Beyond Procedural Correctness: Legal Formalism and the Search for Justice in Indonesian Criminal Law
DOI:
https://doi.org/10.64780/rolsj.v1i4.168Keywords:
Indonesian criminal law; , legal formalism; , procedural correctness; , restorative justice; , substantive justice;Abstract
Abstrak
Background: Indonesian criminal law enforcement frequently privileges procedural accuracy as the clearest sign of justice. Yet decisions that satisfy formal requirements may still be experienced as unfair when they disregard social context and the substance of harm.
Aims: This article explores how a procedure-centered mindset narrows the meaning of justice in Indonesian criminal law and considers how restorative justice can help broaden justice beyond a strictly formal reading of legality.

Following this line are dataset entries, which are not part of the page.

Lemma tracked_insert s s' i r r' : tracked s → roots s !! i = Some r → roots s' = <[i := r']> (roots s) → later (calls s) (calls s') →
  cgroup_test_dir s' = cgroup_test_dir s → alike r r' → (ver r' ≠ 0 → of_mount i r') → tracked s'.
Proof.
  intros [Hd Hr Hm] Hi E Hl Ht Ha Hof. pose proof (lookup_lt_Some _ _ _ Hi) as Hlt. split.
  - intros d Hn. rewrite (dirs_later _ _ _ _ Hl Hn), (Hd d Hn), E. f_equiv. split; intros (j & x & Hj & Hx).
    + destruct (decide (i = j)) as [<-|]; [|exists j, x; by rewrite list_lookup_insert_ne].
      exists i, r'. rewrite list_lookup_insert_eq by done. split; [done|]. apply (alike_owns r); [done|]. congruence.
    + apply list_lookup_insert_Some in Hj as [(<- & <- & _)|[_ Hj]]; [|by exists j, x]. exists i, r. split; [done|]. by apply (alike_owns r r').
  - intros j x. rewrite E, Ht. intros [(<- & <- & _)|[_ Hj]]%list_lookup_insert_Some; [|by apply (Hr j)].
    destruct (Hr i r Hi) as [?|(Ho & Hc & Hn)]; [left; by eapply alike_unopened|].
    destruct (alike_opened r r' Ha) with (p := mnt_path r) (name := T) as [Ep Ho']; [intros Hun; by eapply unopened_opened|].
    right. rewrite Ep. destruct Ha as (-> & _). split_and!; [by apply Ho'|done|done].
  - intros j x. rewrite E. intros [(<- & <- & _)|[_ Hj]]%list_lookup_insert_Some; [done|by apply Hm].
Qed.

Lemma tracked_quiet s s' : quiet s s' → tracked s → tracked s'.
Proof.
  intros (E1 & E2 & E3 & Hl) [Hd Hr Hm]. split; rewrite ?E1, ?E3; [|done..]. intros d Hn. rewrite (dirs_later (calls s)); [by apply Hd|done..].
Qed.

Lemma alike_same r r' : ltp_dir r' = ltp_dir r → drain_dir r' = drain_dir r → test_dir r' = test_dir r → unopened r → alike r r'.
Proof. intros ? ? ? ?. unfold alike. auto. Qed.

Hypothesis (Hk : kernel_ok).

Lemma tracked_scan h m s s' : m ∈ k_mounts k h → wf s → tracked s → scans k m s s' → tracked s'.
Proof.
  intros Hm Hwf Ht [Hst [En Hl]]. remember (roots s) as rs eqn:Ers. remember (roots s') as rs' eqn:Ers'. remember (controllers s) as cs eqn:Ecs.
  remember (controllers s') as cs' eqn:Ecs'. destruct Hst as [_|r0 rs1 h' b c Hv E Hz Hn|r0 vs n a Hv Hz E Hd Hvs].
  - apply (tracked_quiet s s'); [|done]. split_and!; [congruence|congruence|done|exact Hl].
  - assert (ver r0 = 0) as Hdead.
    { destruct (decide (ver r0 = 0)) as [|Hlive]; [done|]. specialize (Hn Hlive). rewrite (one_v2 Hk _ _ _ Hm Hv) in Hn.
      destruct (t_mounts s Ht 0 r0) as (h2 & m2 & _ & _ & _ & Ef); [by rewrite <- Ers, E|done|congruence]. }
    destruct (wf_shape s Hwf) as (r0' & vs & n & E' & _ & Hv2 & _). assert (r0' = r0) as -> by congruence.
    assert (unopened r0) as Hun by (destruct Hv2 as [[? _]|(_ & _ & ?)]; [congruence|done]).
    eapply (tracked_insert s s' 0 r0); [done|by rewrite <- Ers, E|by rewrite <- Ers', <- Ers, E|done|done|by apply alike_same|].
    intros _. exists h, m. split_and!; [done|done|done|]. cbn. by apply (one_v2 Hk h).
  - eapply (tracked_insert s s' (S (length vs)) root0 (recorded 1 m (opts_field m) a false false root0)); [done| | |done|done|by apply alike_same|].
    + rewrite <- Ers, E. by apply (list_lookup_middle vs).
    + rewrite <- Ers', <- Ers, E. symmetry. apply (insert_free _ r0 vs root0).
    + intros _. by exists h, m.
Qed.

Lemma tracked_flags i r r' s : wf s → roots s !! i = Some r → flags r r' → tracked s → tracked (set_root i r' s).
Proof.
  intros _ Hr ((Ev & Ep & Ef & Ed) & E1 & E2 & E3) Ht. eapply (tracked_insert s _ i r r'); [done|done|done|apply later_refl|done|unfold alike; auto|].
  rewrite Ev. intros Hv. destruct (t_mounts s Ht i r Hr Hv) as (h & m & Hm & Em & H). exists h, m. rewrite Ep, Ef. done.
Qed.

Lemma tracked_ctrls cs s : tracked s → tracked (set_ctrls cs s).
Proof. intros [Hd Hr Hm]. by split. Qed.

(** Two hierarchies are not mounted at the same place. *)
Lemma mounts_distinct s i j r r' : wf s → tracked s → roots s !! i = Some r → roots s !! j = Some r' → ver r ≠ 0 → ver r' ≠ 0 →
  mnt_path r = mnt_path r' → i = j.
Proof.
  intros Hwf Ht Hi Hj Hv Hv' Ep. destruct (t_mounts s Ht i r Hi Hv) as (h & m & Hm & Em & H), (t_mounts s Ht j r' Hj Hv') as (h' & m' & Hm' & Em' & H').
  assert (m = m') as <- by (eapply (one_entry Hk); [done|done|congruence]). destruct i as [|i], j as [|j]; [done|by destruct H, H'|by destruct H', H|]. f_equal.
  destruct (wf_shape s Hwf) as (r0 & vs & n & E & _ & _ & Hv1 & Ha). rewrite E in Hi, Hj.
  change ((vs ++ replicate (S n) root0) !! i = Some r) in Hi. change ((vs ++ replicate (S n) root0) !! j = Some r') in Hj.
  apply lookup_app_Some in Hi as [Hi|[_ [-> _]%lookup_replicate]]; [|done]. apply lookup_app_Some in Hj as [Hj|[_ [-> _]%lookup_replicate]]; [|done].
  destruct (decide (i = j)) as [|Hne]; [done|]. destruct H as [_ H], H' as [_ H']. pose proof (Ha i j r r' Hi Hj Hne) as Hl. rewrite H, <- H', Z.land_diag in Hl.
  destruct (Forall_lookup_1 _ _ _ _ Hv1 Hj) as (_ & ? & _). congruence.
Qed.

(** ** A request *)

Lemma makes_dirs d b h h' : makes k d b h h' → d.2 ≠ [] →
  (∀ x, x.2 ≠ [] → x ∈ dirs D0 h' ↔ x = d ∨ x ∈ dirs D0 h) ∧ (if b then d ∉ dirs D0 h else d ∈ dirs D0 h).
Proof.
  intros (h1 & e & h2 & -> & Hn1 & Hn2 & Ee & Hb) Hd. assert (later h (h ++ h1)) as Hl by by exists h1.
  assert (if b then d ∉ dirs D0 h else d ∈ dirs D0 h) as Hin.
  { destruct Hb as [[E ->]|[E ->]]; rewrite <- (dirs_later _ _ _ _ Hl Hd); rewrite E in Ee; symmetry in Ee; [by apply (mkdir_new Hk)|by apply (mkdir_exists Hk)]. }
  split; [|done]. intros x Hx. rewrite app_assoc, dirs_app. cbn [dirs foldl]. change (foldl dirs_step ?D h2) with (dirs D h2).
  rewrite dirs_neutral by done. destruct Hb as [[-> ->]|[-> ->]].
  - cbn. change (foldl dirs_step D0 (h ++ h1)) with (dirs D0 (h ++ h1)). by rewrite elem_of_cons, (dirs_later _ _ _ _ Hl Hx).
  - cbn. change (foldl dirs_step D0 (h ++ h1)) with (dirs D0 (h ++ h1)). rewrite (dirs_later _ _ _ _ Hl Hx). split; [auto|]. by intros [->|].
Qed.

Methods: The study uses normative legal research with a conceptual and analytical design. Statutory provisions, doctrinal reasoning, and key scholarly debates are examined through close legal interpretation and critical assessment to map the effects of formalism and to situate restorative justice as a justice-oriented framework.
Result: The analysis indicates that an overreliance on procedural correctness can turn criminal law into an exercise in compliance, where legality is treated as an endpoint rather than a means to achieve fairness. In this setting, the interests of victims, offenders, and communities risk being handled in a fragmented way, because the process is valued more than the repair of harm. Read as a framework rather than a mere policy tool, restorative justice offers a way to reconnect accountability with relationships, context, and proportional outcomes.
Conclusion: The article argues that justice in Indonesian criminal law cannot be exhausted by procedural validity alone. A more adequate approach requires interpretation that is attentive to social realities, with restorative justice functioning as a conceptual bridge toward substantive justice.